[Opening Listed entries section]

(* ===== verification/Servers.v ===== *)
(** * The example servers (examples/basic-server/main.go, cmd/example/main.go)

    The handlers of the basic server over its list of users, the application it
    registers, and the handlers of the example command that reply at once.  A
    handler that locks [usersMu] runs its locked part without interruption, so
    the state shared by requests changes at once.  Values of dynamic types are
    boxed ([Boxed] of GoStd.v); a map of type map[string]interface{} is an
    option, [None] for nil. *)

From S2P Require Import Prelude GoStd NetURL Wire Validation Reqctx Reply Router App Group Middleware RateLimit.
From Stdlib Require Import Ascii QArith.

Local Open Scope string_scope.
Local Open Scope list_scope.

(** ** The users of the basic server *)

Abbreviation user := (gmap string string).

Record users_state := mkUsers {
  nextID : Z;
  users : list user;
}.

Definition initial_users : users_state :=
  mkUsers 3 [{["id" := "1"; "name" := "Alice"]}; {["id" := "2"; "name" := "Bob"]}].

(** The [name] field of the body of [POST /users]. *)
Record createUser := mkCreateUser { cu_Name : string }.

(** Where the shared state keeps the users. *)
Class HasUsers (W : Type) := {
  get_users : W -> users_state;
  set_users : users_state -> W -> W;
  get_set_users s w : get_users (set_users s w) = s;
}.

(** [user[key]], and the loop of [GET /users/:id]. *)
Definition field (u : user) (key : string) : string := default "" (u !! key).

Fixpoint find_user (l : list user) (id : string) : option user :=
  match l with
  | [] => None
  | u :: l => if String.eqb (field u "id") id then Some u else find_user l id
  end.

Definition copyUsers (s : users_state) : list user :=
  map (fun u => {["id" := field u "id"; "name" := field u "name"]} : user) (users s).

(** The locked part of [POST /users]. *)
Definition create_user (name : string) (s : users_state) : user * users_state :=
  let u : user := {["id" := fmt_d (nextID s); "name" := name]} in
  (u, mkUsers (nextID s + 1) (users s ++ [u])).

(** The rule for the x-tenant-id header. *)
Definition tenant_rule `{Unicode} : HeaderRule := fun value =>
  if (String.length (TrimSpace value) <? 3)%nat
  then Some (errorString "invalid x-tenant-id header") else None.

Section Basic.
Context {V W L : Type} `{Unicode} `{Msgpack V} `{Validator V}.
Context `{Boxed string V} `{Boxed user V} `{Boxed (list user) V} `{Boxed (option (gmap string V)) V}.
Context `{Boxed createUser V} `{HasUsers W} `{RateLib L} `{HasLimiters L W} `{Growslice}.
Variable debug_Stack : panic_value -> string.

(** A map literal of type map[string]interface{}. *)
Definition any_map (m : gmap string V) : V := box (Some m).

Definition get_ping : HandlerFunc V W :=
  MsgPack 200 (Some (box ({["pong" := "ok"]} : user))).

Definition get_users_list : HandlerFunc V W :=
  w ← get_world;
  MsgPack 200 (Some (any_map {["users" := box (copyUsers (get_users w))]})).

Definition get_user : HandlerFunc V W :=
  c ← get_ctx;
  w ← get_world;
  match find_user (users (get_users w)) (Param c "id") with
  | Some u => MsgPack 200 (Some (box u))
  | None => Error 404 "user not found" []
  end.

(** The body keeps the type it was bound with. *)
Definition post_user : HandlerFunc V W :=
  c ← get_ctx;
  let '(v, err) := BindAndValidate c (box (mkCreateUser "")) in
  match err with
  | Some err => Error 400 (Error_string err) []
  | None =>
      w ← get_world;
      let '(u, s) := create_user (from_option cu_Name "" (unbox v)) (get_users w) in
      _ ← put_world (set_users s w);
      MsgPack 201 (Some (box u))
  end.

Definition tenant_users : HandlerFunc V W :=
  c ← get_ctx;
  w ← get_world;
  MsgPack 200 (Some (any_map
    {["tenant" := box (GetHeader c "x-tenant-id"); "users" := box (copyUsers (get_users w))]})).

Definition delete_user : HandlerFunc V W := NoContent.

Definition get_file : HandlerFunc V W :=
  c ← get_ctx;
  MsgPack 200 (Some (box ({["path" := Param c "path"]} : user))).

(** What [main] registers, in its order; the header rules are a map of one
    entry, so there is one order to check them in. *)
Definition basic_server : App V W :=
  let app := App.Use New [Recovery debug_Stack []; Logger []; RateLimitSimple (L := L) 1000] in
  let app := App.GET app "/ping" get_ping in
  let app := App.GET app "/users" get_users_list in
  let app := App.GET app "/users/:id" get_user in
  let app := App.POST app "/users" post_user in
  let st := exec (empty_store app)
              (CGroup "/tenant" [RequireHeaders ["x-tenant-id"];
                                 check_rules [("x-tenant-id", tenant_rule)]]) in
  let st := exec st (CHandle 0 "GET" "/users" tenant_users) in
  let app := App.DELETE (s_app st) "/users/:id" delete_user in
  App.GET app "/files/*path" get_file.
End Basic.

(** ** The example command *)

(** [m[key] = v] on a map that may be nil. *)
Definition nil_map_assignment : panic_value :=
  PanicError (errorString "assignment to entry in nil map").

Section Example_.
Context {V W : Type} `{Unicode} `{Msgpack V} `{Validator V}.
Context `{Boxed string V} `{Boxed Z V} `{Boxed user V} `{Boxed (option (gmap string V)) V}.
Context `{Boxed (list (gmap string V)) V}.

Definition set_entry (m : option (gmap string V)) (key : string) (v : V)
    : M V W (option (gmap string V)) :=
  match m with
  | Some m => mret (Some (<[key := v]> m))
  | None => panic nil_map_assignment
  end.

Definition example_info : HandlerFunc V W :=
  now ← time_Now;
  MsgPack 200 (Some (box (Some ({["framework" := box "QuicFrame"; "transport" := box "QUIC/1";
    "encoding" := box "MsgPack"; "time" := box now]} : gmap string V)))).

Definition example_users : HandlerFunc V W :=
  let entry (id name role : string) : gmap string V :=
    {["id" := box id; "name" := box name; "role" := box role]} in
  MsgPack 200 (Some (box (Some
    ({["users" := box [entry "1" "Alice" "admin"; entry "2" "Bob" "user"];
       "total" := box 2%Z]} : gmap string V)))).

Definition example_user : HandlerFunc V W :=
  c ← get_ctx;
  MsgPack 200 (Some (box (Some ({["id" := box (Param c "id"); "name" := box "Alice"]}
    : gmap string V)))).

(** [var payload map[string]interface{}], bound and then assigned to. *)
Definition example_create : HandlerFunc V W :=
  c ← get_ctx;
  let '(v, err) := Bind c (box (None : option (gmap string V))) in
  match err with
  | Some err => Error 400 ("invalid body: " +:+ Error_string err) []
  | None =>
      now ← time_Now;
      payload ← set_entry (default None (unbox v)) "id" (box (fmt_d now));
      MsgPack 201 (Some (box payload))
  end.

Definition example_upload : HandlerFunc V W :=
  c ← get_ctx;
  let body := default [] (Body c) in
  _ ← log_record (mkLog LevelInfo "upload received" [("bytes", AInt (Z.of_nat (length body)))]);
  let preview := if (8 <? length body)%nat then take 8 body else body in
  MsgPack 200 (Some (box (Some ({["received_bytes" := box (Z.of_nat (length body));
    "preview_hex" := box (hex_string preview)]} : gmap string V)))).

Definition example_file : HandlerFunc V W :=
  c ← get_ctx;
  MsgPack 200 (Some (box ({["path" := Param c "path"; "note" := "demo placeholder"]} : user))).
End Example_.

[Closing Listed entries section]

> [Task goal]: Copy every entry exactly. Leave nothing out.

> [Answer to the exercise]:
(* ===== verification/Servers.v ===== *)
(** * The example servers (examples/basic-server/main.go, cmd/example/main.go)

    The handlers of the basic server over its list of users, the application it
    registers, and the handlers of the example command that reply at once.  A
    handler that locks [usersMu] runs its locked part without interruption, so
    the state shared by requests changes at once.  Values of dynamic types are
    boxed ([Boxed] of GoStd.v); a map of type map[string]interface{} is an
    option, [None] for nil. *)

From S2P Require Import Prelude GoStd NetURL Wire Validation Reqctx Reply Router App Group Middleware RateLimit.
From Stdlib Require Import Ascii QArith.

Local Open Scope string_scope.
Local Open Scope list_scope.

(** ** The users of the basic server *)

Abbreviation user := (gmap string string).

Record users_state := mkUsers {
  nextID : Z;
  users : list user;
}.

Definition initial_users : users_state :=
  mkUsers 3 [{["id" := "1"; "name" := "Alice"]}; {["id" := "2"; "name" := "Bob"]}].

(** The [name] field of the body of [POST /users]. *)
Record createUser := mkCreateUser { cu_Name : string }.

(** Where the shared state keeps the users. *)
Class HasUsers (W : Type) := {
  get_users : W -> users_state;
  set_users : users_state -> W -> W;
  get_set_users s w : get_users (set_users s w) = s;
}.

(** [user[key]], and the loop of [GET /users/:id]. *)
Definition field (u : user) (key : string) : string := default "" (u !! key).

Fixpoint find_user (l : list user) (id : string) : option user :=
  match l with
  | [] => None
  | u :: l => if String.eqb (field u "id") id then Some u else find_user l id
  end.

Definition copyUsers (s : users_state) : list user :=
  map (fun u => {["id" := field u "id"; "name" := field u "name"]} : user) (users s).

(** The locked part of [POST /users]. *)
Definition create_user (name : string) (s : users_state) : user * users_state :=
  let u : user := {["id" := fmt_d (nextID s); "name" := name]} in
  (u, mkUsers (nextID s + 1) (users s ++ [u])).

(** The rule for the x-tenant-id header. *)
Definition tenant_rule `{Unicode} : HeaderRule := fun value =>
  if (String.length (TrimSpace value) <? 3)%nat
  then Some (errorString "invalid x-tenant-id header") else None.

Section Basic.
Context {V W L : Type} `{Unicode} `{Msgpack V} `{Validator V}.
Context `{Boxed string V} `{Boxed user V} `{Boxed (list user) V} `{Boxed (option (gmap string V)) V}.
Context `{Boxed createUser V} `{HasUsers W} `{RateLib L} `{HasLimiters L W} `{Growslice}.
Variable debug_Stack : panic_value -> string.

(** A map literal of type map[string]interface{}. *)
Definition any_map (m : gmap string V) : V := box (Some m).

Definition get_ping : HandlerFunc V W :=
  MsgPack 200 (Some (box ({["pong" := "ok"]} : user))).

Definition get_users_list : HandlerFunc V W :=
  w ← get_world;
  MsgPack 200 (Some (any_map {["users" := box (copyUsers (get_users w))]})).

Definition get_user : HandlerFunc V W :=
  c ← get_ctx;
  w ← get_world;
  match find_user (users (get_users w)) (Param c "id") with
  | Some u => MsgPack 200 (Some (box u))
  | None => Error 404 "user not found" []
  end.

(** The body keeps the type it was bound with. *)
Definition post_user : HandlerFunc V W :=
  c ← get_ctx;
  let '(v, err) := BindAndValidate c (box (mkCreateUser "")) in
  match err with
  | Some err => Error 400 (Error_string err) []
  | None =>
      w ← get_world;
      let '(u, s) := create_user (from_option cu_Name "" (unbox v)) (get_users w) in
      _ ← put_world (set_users s w);
      MsgPack 201 (Some (box u))
  end.

Definition tenant_users : HandlerFunc V W :=
  c ← get_ctx;
  w ← get_world;
  MsgPack 200 (Some (any_map
    {["tenant" := box (GetHeader c "x-tenant-id"); "users" := box (copyUsers (get_users w))]})).

Definition delete_user : HandlerFunc V W := NoContent.

Definition get_file : HandlerFunc V W :=
  c ← get_ctx;
  MsgPack 200 (Some (box ({["path" := Param c "path"]} : user))).

(** What [main] registers, in its order; the header rules are a map of one
    entry, so there is one order to check them in. *)
Definition basic_server : App V W :=
  let app := App.Use New [Recovery debug_Stack []; Logger []; RateLimitSimple (L := L) 1000] in
  let app := App.GET app "/ping" get_ping in
  let app := App.GET app "/users" get_users_list in
  let app := App.GET app "/users/:id" get_user in
  let app := App.POST app "/users" post_user in
  let st := exec (empty_store app)
              (CGroup "/tenant" [RequireHeaders ["x-tenant-id"];
                                 check_rules [("x-tenant-id", tenant_rule)]]) in
  let st := exec st (CHandle 0 "GET" "/users" tenant_users) in
  let app := App.DELETE (s_app st) "/users/:id" delete_user in
  App.GET app "/files/*path" get_file.
End Basic.

(** ** The example command *)

(** [m[key] = v] on a map that may be nil. *)
Definition nil_map_assignment : panic_value :=
  PanicError (errorString "assignment to entry in nil map").

Section Example_.
Context {V W : Type} `{Unicode} `{Msgpack V} `{Validator V}.
Context `{Boxed string V} `{Boxed Z V} `{Boxed user V} `{Boxed (option (gmap string V)) V}.
Context `{Boxed (list (gmap string V)) V}.

Definition set_entry (m : option (gmap string V)) (key : string) (v : V)
    : M V W (option (gmap string V)) :=
  match m with
  | Some m => mret (Some (<[key := v]> m))
  | None => panic nil_map_assignment
  end.

Definition example_info : HandlerFunc V W :=
  now ← time_Now;
  MsgPack 200 (Some (box (Some ({["framework" := box "QuicFrame"; "transport" := box "QUIC/1";
    "encoding" := box "MsgPack"; "time" := box now]} : gmap string V)))).

Definition example_users : HandlerFunc V W :=
  let entry (id name role : string) : gmap string V :=
    {["id" := box id; "name" := box name; "role" := box role]} in
  MsgPack 200 (Some (box (Some
    ({["users" := box [entry "1" "Alice" "admin"; entry "2" "Bob" "user"];
       "total" := box 2%Z]} : gmap string V)))).

Definition example_user : HandlerFunc V W :=
  c ← get_ctx;
  MsgPack 200 (Some (box (Some ({["id" := box (Param c "id"); "name" := box "Alice"]}
    : gmap string V)))).

(** [var payload map[string]interface{}], bound and then assigned to. *)
Definition example_create : HandlerFunc V W :=
  c ← get_ctx;
  let '(v, err) := Bind c (box (None : option (gmap string V))) in
  match err with
  | Some err => Error 400 ("invalid body: " +:+ Error_string err) []
  | None =>
      now ← time_Now;
      payload ← set_entry (default None (unbox v)) "id" (box (fmt_d now));
      MsgPack 201 (Some (box payload))
  end.

Definition example_upload : HandlerFunc V W :=
  c ← get_ctx;
  let body := default [] (Body c) in
  _ ← log_record (mkLog LevelInfo "upload received" [("bytes", AInt (Z.of_nat (length body)))]);
  let preview := if (8 <? length body)%nat then take 8 body else body in
  MsgPack 200 (Some (box (Some ({["received_bytes" := box (Z.of_nat (length body));
    "preview_hex" := box (hex_string preview)]} : gmap string V)))).

Definition example_file : HandlerFunc V W :=
  c ← get_ctx;
  MsgPack 200 (Some (box ({["path" := Param c "path"; "note" := "demo placeholder"]} : user))).
End Example_.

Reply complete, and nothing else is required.